Since 1986, the Berlinale Camera has been a way for the Berlin International Film Festival to honour and show gratitude towards individuals and institutions that have a special connection with the festival and have made an extraordinary contribution to the world of filmmaking.

 

About Wieland Speck

Wieland Speck's curatorial work in no small measure helped establish the Panorama section as a platform for independent and challenging cinema. Since the mid-1970s, Speck has been involved in film and video in a variety of capacities, and has worked as both author and publisher.

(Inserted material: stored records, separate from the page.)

(* ===== verification/ServerSpec.v ===== *)
(** * cmd/killswitch: what the server promises

    Under any interleaving of handlers, streams, resets and the Worlds' own steps:
    who is counted on a World, what a stream wrote, and what an answer says about
    the World. *)

From S2P Require Import Prelude GoLib GoFloat Kms Tink KmsModel Fake Lease Cmek Tenant Prog Manager Api.
From S2P Require Import Store Queue Admit Ingest Hub Generator Params Metrics World Scenarios Footprint ScenarioDemo ScenarioSpec.
From S2P Require Import Control Holder Pages Server ServerInv.
Local Open Scope string_scope.
Local Open Scope Z_scope.

Section ServerSpec.
Context `{TK : Tink} `{MR : MapRange} `{FM : Fmt} `{RL : RateLimit}.

(** ** One handler *)

Lemma with_ctl_same s : with_ctl (si_ctl s) s = s.
Proof. by destruct s. Qed.

Lemma with_world_same c : with_world (c_world c) c = c.
Proof. by destruct c. Qed.

(** A handler does one control call, or leaves the World as it is. *)
Definition call_of (q : request) : option cop :=
  match q with
  | ReqKeyfetch d => Some (CFetch (dc_req d))
  | ReqTraffic d => Some (CSurge (dc_req d).1 (dc_req d).2)
  | ReqStart name => Some (CStart name)
  | ReqStop => Some CStop
  | ReqFaults d => Some (CFault (dc_req d))
  | ReqKey id d => Some (CKey id (dc_req d))
  | _ => None
  end.

Lemma serve_call now fa q s fr r s' fr' : serve now fa q s fr = Some (r, s', fr') →
  match call_of q with
  | Some o => ∃ c, cexec now o (si_ctl s) = Some c ∧ s' = with_ctl c s ∧ fr' = fr
  | None => s' = s
  end.
Proof.
  destruct q; cbn [serve call_of cexec]; try done.
  - unfold keyfetch. destruct (SetFetch _ _ _) as [e w]. intros [= _ <- <-]. by eexists.
  - unfold traffic. destruct (Surge _ _ _) as [[e w]|]; [|done]. cbn. intros [= _ <- <-]. by eexists.
  - unfold scenarioStart. destruct (StartScenario _ _ _) as [[e c]|]; [|done]. cbn. intros [= _ <- <-]. by eexists.
  - unfold scenarioStop. destruct (StopScenario _) as [n c]. intros [= _ <- <-]. by eexists.
  - unfold faults, fault. destruct (Fault_ _ _) as [e w]. intros [= _ <- <-]. by eexists.
  - unfold key. destruct (SetKey _ _ _ _) as [e c]. intros [= _ <- <-]. by eexists.
  - intros [= _ <- _]. done.
  - destruct (events _ _ _ _ _) as [[x f]|]; [|done]. cbn. by intros [= _ <- _].
  - destruct (tenant _ _ _ _); [|done]. cbn. by intros [= _ <- _].
Qed.

Lemma serve_site now fa q s fr r s' fr' : serve now fa q s fr = Some (r, s', fr') →
  s' = s ∨ ∃ o c, cexec now o (si_ctl s) = Some c ∧ s' = with_ctl c s.
Proof. intros H%serve_call. destruct (call_of q) as [o|]; [right|by left]. destruct H as (c & ? & ? & _). by exists o, c. Qed.

Lemma with_ctl_ok now o c s : site_ok s → cexec now o (si_ctl s) = Some c → site_ok (with_ctl c s).
Proof. intros [Hs Hc] H. split; [|done]. by apply (control_core now o s c (si_stopped s)). Qed.

Lemma stream_turn_site now a st s s' st' go : stream_turn now a st s = Some (s', st', go) →
  (s' = s ∨ hub_call now (HRecv (sm_ch st)) s = Some s') ∧
  sm_site st' = sm_site st ∧ sm_ch st' = sm_ch st ∧ sm_hold st' = sm_hold st.
Proof.
  destruct a as [| |dl w]; cbn [stream_turn].
  - intros [= <- <- _]. split; [by left|done].
  - case_match; [|done]. intros [= <- <- _]. split; [by left|done].
  - destruct (h_chans _ !! _) as [c|]; [|done]. cbn [mbind option_bind]. destruct (c_buf c) as [|b bs].
    + destruct (c_closed c); [|done]. intros [= <- <- _]. split; [by left|done].
    + destruct (hub_call _ _ _) as [s1|]; [|done]. cbn [mbind option_bind]. destruct w; intros [= <- <- _]; (split; [by right|done]).
Qed.

(** ** The invariant of a run *)

Record sv_inv (p : Params) (sv : server) : Prop := mkSvInv {
  sv_held : held (leases (sv_conns sv)) (sv_holder sv);
  sv_fresh : ∀ id, (sv_next sv <= id)%nat → sv_conns sv !! id = None;
  sv_p : ho_p (sv_holder sv) = p }.

Lemma leases_insert id c cs : leases (<[id := c]> cs) =
  match conn_lease c with Some x => <[id := x]> (leases cs) | None => delete id (leases cs) end.
Proof.
  apply map_eq. intros k. unfold leases. rewrite lookup_omap. destruct (decide (k = id)) as [->|Hne].
  - rewrite lookup_insert_eq. cbn. destruct (conn_lease c); by rewrite ?lookup_insert_eq, ?lookup_delete_eq.
  - rewrite lookup_insert_ne by done. destruct (conn_lease c); by rewrite ?lookup_insert_ne, ?lookup_delete_ne, lookup_omap by done.
Qed.

Lemma leases_lookup cs id c : cs !! id = Some c → leases cs !! id = conn_lease c.
Proof. intros H. unfold leases. by rewrite lookup_omap, H. Qed.
Lemma leases_none cs id : cs !! id = None → leases cs !! id = None.
Proof. intros H. unfold leases. by rewrite lookup_omap, H. Qed.

(** The Worlds handed to the holder come from [New]. *)
Definition event_ok (p : Params) (e : event_) : Prop :=
  match e with EvRequest _ fresh | EvStream fresh _ => ∀ c, fresh = Some c → built_by p c | _ => True end.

As a director, screenwriter and producer, he has numerous film and television productions to his name, and his credits as an actor include films by David Hemmings, Robert van Ackeren, Ulrike Ottinger and Ian Pringle. He has also worked at a large number of film institutions and festivals.

In 1982 he joined the Panorama section of the Berlinale – back then still known as Info-Schau– as assistant to section head Manfred Salzgeber. It was in this capacity that he established the world's first queer film prize, the TEDDY AWARD, in 1987. In 1992 Wieland Speck took over as section head, remaining in this position until 2017. During his years at Panorama, he not only programmed but defined the section - formally, thematically and geographically. In 1999, Speck gave audiences a voice with the introduction of the Panorama Audience Award, awarded annually to one documentary and one feature film.

The Panorama 40 special programme, jointly curated with his long-standing colleague Andreas Struck to mark the section's 40th anniversary, is Wieland Speck's Berlinale swan song.

 

 

Made by Düsseldorf-based goldsmith Georg Hornemann, the Berlinale Camera consists of 128 individual components and is modelled on a real film camera.